TikTok Influencer Madeline Argy Warns Of Disturbing Botox Side Effect That Left Her “Trapped In A Cage”

Botox has side effects that are more dystopian than its marketing would suggest, but hardly anyone talks about them. So when 22-year-old influencer Madeline Argy took to TikTok to confess (against her initial instincts to lie) that the inability to emote with her face was causing her genuine distress, I thought: Wow. Seriously, why doesn’t anyone talk about this?
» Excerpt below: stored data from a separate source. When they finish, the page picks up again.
(* ===== verification/ControllerInfo.v ===== *)
(** * The properties of the controller (getattr.go)

    The request for several attributes against a peer that answers it, and the
    five attributes of the controller object that tell whether its program
    was changed: asked for twice, the two lists match exactly when nothing
    was. *)
From S2P Require Import Prelude Reader CipNames CipDefs Items Ioi Templates Messages Client ClientTags ClientConn ClientScript.

(** ** The list of properties *)

(** One attribute of the reply: its id, its status and its value, u16 or u32. *)
Record attr_value := { av_ID : Z; av_Status : Z; av_Value : Z }.

Record msgGetControllerPropList := {
  Attr1 : attr_value; Attr2 : attr_value;                        (* uint16 values *)
  Attr3 : attr_value; Attr4 : attr_value; Attr5 : attr_value;    (* uint32 values *)
}.

(** new.AttrN != old.AttrN || new.AttrN_Status != old.AttrN_Status *)
Definition attr_differs (new old : attr_value) : bool :=
  negb (av_Value new =? av_Value old) || negb (av_Status new =? av_Status old).

Definition Match (old new : msgGetControllerPropList) : bool :=
  if attr_differs (Attr1 new) (Attr1 old) then false
  else if attr_differs (Attr2 new) (Attr2 old) then false
  else if attr_differs (Attr3 new) (Attr3 old) then false
  else if attr_differs (Attr4 new) (Attr4 old) then false
  else if attr_differs (Attr5 new) (Attr5 old) then false
  else true.

Definition read_attr {R} `{Reader R} (value : M R Z) : M R attr_value :=
  id ← read_u16; status ← read_u16; v ← value;
  mret {| av_ID := id; av_Status := status; av_Value := v |}.

Definition read_prop_list {R} `{Reader R} : M R msgGetControllerPropList :=
  read_struct 36
    (a1 ← read_attr read_u16; a2 ← read_attr read_u16;
     a3 ← read_attr read_u32; a4 ← read_attr read_u32; a5 ← read_attr read_u32;
     mret {| Attr1 := a1; Attr2 := a2; Attr3 := a3; Attr4 := a4; Attr5 := a5 |}).

Definition GetControllerPropList : M client_world msgGetControllerPropList :=
  item ← GetAttrList CipObject_ControllerInfo 1 [1; 2; 3; 4; 10];
  '(result, _) ← on item (wrapM "couldn't read data" read_prop_list);
  mret result.

(** ** A list of attributes that is answered *)

(** The answer: no error, the number of attributes, and their data. *)
Definition attr_list_data (a : answer_form) (payload : bytes) : bytes :=
  le_bytes 2 (af_seq a) ++ [Service.AsResponse CIPService_GetAttributeList; 0] ++ le_bytes 2 CIPStatus_OK ++ payload.
Definition attr_list_item (a : answer_form) (count : Z) (payload : bytes) : CIPItem :=
  Write (attr_list_data a (le_bytes 2 count ++ payload)) (empty_item cipItem_ConnectedData).
Definition attr_list_reply (a : answer_form) (count : Z) (payload : bytes) : bytes :=
  eipHeader_bytes (af_hdr a) ++ serializeItems [af_item0 a; attr_list_item a count payload].

Definition attr_answer_ok (a : answer_form) (count : Z) (payload : bytes) : Prop :=
  eipHeader_ok (af_hdr a) /\ hdr_Length (af_hdr a) = blen (serializeItems [af_item0 a; attr_list_item a count payload]) /\
  item_wf (af_item0 a) /\ 0 <= af_seq a < 2 ^ 16 /\ 0 <= count < 2 ^ 15 /\
  blen (attr_list_data a (le_bytes 2 count ++ payload)) < 2 ^ 16.

(** The client behind sequenceNumber.Add(1), and the frame it sends. *)
Definition next_number (w : client_world) : client_world := snd (sequenceNumber_Add 1 w).
Definition attr_list_frame (class instance : Z) (attrs : list Z) (w : client_world) : bytes :=
  let path := Class_.Bytes class ++ Instance_.Bytes instance in
  unit_frame (Write (path ++ le_bytes 2 (blen attrs) ++ concat (map (le_bytes 2) attrs))
    (newItem cipItem_ConnectedData (Some (SBytes
      (service_req_bytes (u16 (u32 (sequenceNumber (link w) + 1))) CIPService_GetAttributeList (u8 (blen path / 2)))))))
    (next_number w).

Lemma parses_attribute_hdr {R} `{ReaderLaws R} seq service status :
  0 <= seq < 2 ^ 16 -> 0 <= service < 2 ^ 8 -> 0 <= status < 2 ^ 16 ->
  parses (R:=R) read_attribute_hdr (le_bytes 2 seq ++ [service; 0] ++ le_bytes 2 status) status.
Proof.
  intros Hs Hv Ht. apply parses_struct; [|done]. parse_field.
  change ([service; 0] ++ le_bytes 2 status) with ([service] ++ [0] ++ le_bytes 2 status).
  do 2 (eapply parses_bind; [by apply parses_u8|]). by apply parses_u16.
Qed.

Lemma GetAttrList_answered a class instance attrs count payload sc se w :
  attr_answer_ok a count payload ->
  gives_item payload
    (scripted sc (se ++ [attr_list_frame class instance attrs w]) (counted (next_number w)))
    (GetAttrList class instance attrs (scripted (Reply (attr_list_reply a count payload) :: sc) se w)).
Proof.
  intros (Hh & Hl & H0 & Hseq & Hc & Hlen). unfold GetAttrList.
  erewrite (bind_Ok _ _ _ (u32 (sequenceNumber (link w) + 1))
    (scripted (Reply (attr_list_reply a count payload) :: sc) se (next_number w))) by reflexivity.
  unfold attr_list_reply. rewrite (bind_Ok _ _ _ _ _ (unit_request_scripted _ _ _ sc se (next_number w) Hh Hl)).
  cbv beta iota.
  destruct (reply_items (af_item0 a) (attr_list_item a count payload)) as (d & Ed & Ei); [done| |].
  { apply item_len_ok_wf; [done|exact Hlen|done]. }
  erewrite bind_Ok by (unfold on; by rewrite Ed). cbv beta iota.
  erewrite bind_Ok by (unfold on; by rewrite Ei). cbv beta iota.
  erewrite (bind_Ok (lift _)) by reflexivity.
  eapply (step_left (gives_item _ _) _ _ _ (le_bytes 2 count ++ payload));
    [apply parses_wrapM, (parses_attribute_hdr (af_seq a) (Service.AsResponse CIPService_GetAttributeList) CIPStatus_OK); [exact Hseq|done|done]
    |exact (left_Reset (attr_list_item a count payload))|]. intros i1 L1. cbv beta iota.
  change (negb (CIPStatus_OK =? CIPStatus_OK)) with false. cbv iota.
  eapply (step_left (gives_item _ _)); [apply (parses_Int16 count); lia|exact L1|]. intros i2 L2. cbv beta iota.
  exists i2. by split.
Qed.

(** ** The properties *)

Definition attr_bytes (n : nat) (a : attr_value) : bytes :=
  le_bytes 2 (av_ID a) ++ le_bytes 2 (av_Status a) ++ le_bytes n (av_Value a).
Definition prop_list_bytes (p : msgGetControllerPropList) : bytes :=
  attr_bytes 2 (Attr1 p) ++ attr_bytes 2 (Attr2 p) ++ attr_bytes 4 (Attr3 p) ++ attr_bytes 4 (Attr4 p) ++ attr_bytes 4 (Attr5 p).

Definition attr_ok (bits : Z) (a : attr_value) : Prop :=
  0 <= av_ID a < 2 ^ 16 /\ 0 <= av_Status a < 2 ^ 16 /\ 0 <= av_Value a < 2 ^ bits.
Definition prop_list_ok (p : msgGetControllerPropList) : Prop :=
  attr_ok 16 (Attr1 p) /\ attr_ok 16 (Attr2 p) /\ attr_ok 32 (Attr3 p) /\ attr_ok 32 (Attr4 p) /\ attr_ok 32 (Attr5 p).

Lemma parses_attr {R} `{ReaderLaws R} n bits value a :
  (forall z, 0 <= z < 2 ^ bits -> parses (R:=R) value (le_bytes n z) z) ->
  attr_ok bits a -> parses (R:=R) (read_attr value) (attr_bytes n a) a.
Proof.
  intros Hv (H1 & H2 & H3). unfold read_attr, attr_bytes. do 2 parse_field.
  eapply parses_bind_nil; [by apply Hv|]. destruct a. apply parses_ret.
Qed.

Lemma length_attr n a : length (attr_bytes n a) = (4 + n)%nat.
Proof. unfold attr_bytes. by rewrite !length_app, !length_le_bytes. Qed.

Lemma parses_prop_list {R} `{ReaderLaws R} p :
  prop_list_ok p -> parses (R:=R) read_prop_list (prop_list_bytes p) p.
Proof.
  intros (H1 & H2 & H3 & H4 & H5). apply parses_struct.
  - unfold prop_list_bytes.
    do 2 (eapply parses_bind; [apply (parses_attr 2 16); [intros; by apply parses_u16|done]|]).
    do 2 (eapply parses_bind; [apply (parses_attr 4 32); [intros; by apply parses_u32|done]|]).
    eapply parses_bind_nil; [apply (parses_attr 4 32); [intros; by apply parses_u32|done]|].
    destruct p. apply parses_ret.
  - unfold prop_list_bytes. by rewrite !length_app, !length_attr.
Qed.

Definition prop_reply (a : answer_form) (p : msgGetControllerPropList) : bytes := attr_list_reply a 5 (prop_list_bytes p).
Definition prop_frame : client_world -> bytes := attr_list_frame CipObject_ControllerInfo 1 [1; 2; 3; 4; 10].

Lemma GetControllerPropList_answered a p sc se w :
  attr_answer_ok a 5 (prop_list_bytes p) -> prop_list_ok p ->
  GetControllerPropList (scripted (Reply (prop_reply a p) :: sc) se w) =
    (Ok p, scripted sc (se ++ [prop_frame w]) (counted (next_number w))).
Proof.
  intros Ha Hp. unfold GetControllerPropList.
  destruct (GetAttrList_answered a CipObject_ControllerInfo 1 [1; 2; 3; 4; 10] 5 (prop_list_bytes p) sc se w Ha)
    as (i & [HL Hd] & E).
  eapply step; [exact E|]. rewrite <- (app_nil_r (prop_list_bytes p)) in Hd.
  pose proof (parses_prop_list (R:=CIPItem) p Hp) as P.
  eapply step; [apply on_Ok, wrapM_Ok, (P i [] HL Hd)|]. done.
Qed.

(** What tells two lists of properties apart: the ids do not. *)
Definition prop_view (p : msgGetControllerPropList) : list (Z * Z) :=
  map (fun a => (av_Status a, av_Value a)) [Attr1 p; Attr2 p; Attr3 p; Attr4 p; Attr5 p].

Lemma attr_differs_false new old :
  attr_differs new old = false <-> (av_Status old, av_Value old) = (av_Status new, av_Value new).
Proof. unfold attr_differs. split; [intros ?|intros [= -> ->]]; [f_equal; lia|lia]. Qed.

Lemma Match_view old new : Match old new = true <-> prop_view old = prop_view new.
Proof.
  unfold Match, prop_view. cbn [map]. split.
  - repeat (case_match; [done|]). intros _. by repeat match goal with
      | H : attr_differs _ _ = false |- _ => apply attr_differs_false in H; rewrite H; clear H end.
  - intros E. injection E as E1 E2 E3 E4 E5 E6 E7 E8 E9 E10.
    by rewrite !(proj2 (attr_differs_false _ _)) by congruence.
Qed.

(** Asked twice for its properties, a controller that answers p1 and
    then p2 makes the client return exactly these, and they match exactly
    when every status and every value is the same. *)
Theorem controller_changes a1 a2 p1 p2 sc se w :
  attr_answer_ok a1 5 (prop_list_bytes p1) -> attr_answer_ok a2 5 (prop_list_bytes p2) ->
  prop_list_ok p1 -> prop_list_ok p2 ->
  (old ← GetControllerPropList; new ← GetControllerPropList; mret (Match old new))
    (scripted (Reply (prop_reply a1 p1) :: Reply (prop_reply a2 p2) :: sc) se w) =
  (Ok (bool_decide (prop_view p1 = prop_view p2)),
   let w1 := counted (next_number w) in
   scripted sc (se ++ [prop_frame w; prop_frame w1]) (counted (next_number w1))).
Proof.
  intros Ha1 Ha2 Hp1 Hp2.
  eapply step; [by apply GetControllerPropList_answered|].
  eapply step; [by apply GetControllerPropList_answered|].
  rewrite <- app_assoc. cbn [app]. apply (f_equal (fun b => (Ok b, _))).
  destruct (bool_decide_reflect (prop_view p1 = prop_view p2)) as [E|E].
  - by apply Match_view.
  - apply not_true_iff_false. by rewrite Match_view.
Qed.

(** ** A witness *)

Definition sample_props (rev : Z) : msgGetControllerPropList :=
  {| Attr1 := {| av_ID := 1; av_Status := 0; av_Value := 5 |};
     Attr2 := {| av_ID := 2; av_Status := 0; av_Value := 1 |};
     Attr3 := {| av_ID := 3; av_Status := 0; av_Value := 0x03B2803B |};
     Attr4 := {| av_ID := 4; av_Status := 0; av_Value := 0x03B2803B |};
     Attr5 := {| av_ID := 10; av_Status := 0; av_Value := rev |} |}.
Definition prop_form : answer_form :=
  {| af_hdr := {| hdr_Command := cipCommandSendUnitData; hdr_Length := 64; hdr_SessionHandle := 1; hdr_Status := 0;
                  hdr_Context := 0; hdr_Options := 0 |};
     af_item0 := Write [5; 0; 0; 0] (empty_item cipItem_ConnectionAddress); af_seq := 7 |}.
Definition prop_peer : client_world :=
  {| cw_client := {| cfg := new_config; lnk := set_connStatus connectionStatusConnected new_link;
                     ioi := {| ioi_cache := ∅; KnownTags := None; firmware := 20; catalog := no_types |} |};
     cw_dials := []; cw_sequenceValue := 5; cw_connectionSerialValue := 0; cw_clock := 0 |}.

Lemma controller_changes_witness :
  fst ((old ← GetControllerPropList; new ← GetControllerPropList; mret (Match old new))
    (scripted [Reply (prop_reply prop_form (sample_props 7)); Reply (prop_reply prop_form (sample_props 8))] [] prop_peer)) =
  Ok false.
Proof.
  eapply eq_trans; [apply (f_equal fst (controller_changes prop_form prop_form (sample_props 7) (sample_props 8) [] [] prop_peer
    ltac:(repeat split; vm_compute; first [reflexivity|discriminate])
    ltac:(repeat split; vm_compute; first [reflexivity|discriminate])
    ltac:(repeat split; vm_compute; first [reflexivity|discriminate])
    ltac:(repeat split; vm_compute; first [reflexivity|discriminate])))|].
  vm_compute. reflexivity.
Defined.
By Jaimee Marshall5 min read
Getty/Pascal Le Segretain

Ah, Botox. That magical, youth-preserving neurotoxin once gatekept by celebrities has become an abundantly flowing substance, trickling down from Hollywood to suburbia. Where it was once administered discreetly in swanky Sunset Boulevard clinics, now you can pass three injection sites on your way to Target. (And while I support women’s right to choose cosmetic enhancements, I do not support getting injected at the local mall.)

The Botox Boom

Botox has changed the game for regular women. Well, women who can afford up to $600 per session every three to four months. Still, it’s become far more common, affordable, and normalized among the nepotism-less class. It’s no bargain, but in industries that prize youth and vanity? It’s liquid gold with compounding returns. Injectors know this and do everything they can to make it more accessible, offering financing plans, membership discounts, and pricing bundles that charge by area instead of by the unit.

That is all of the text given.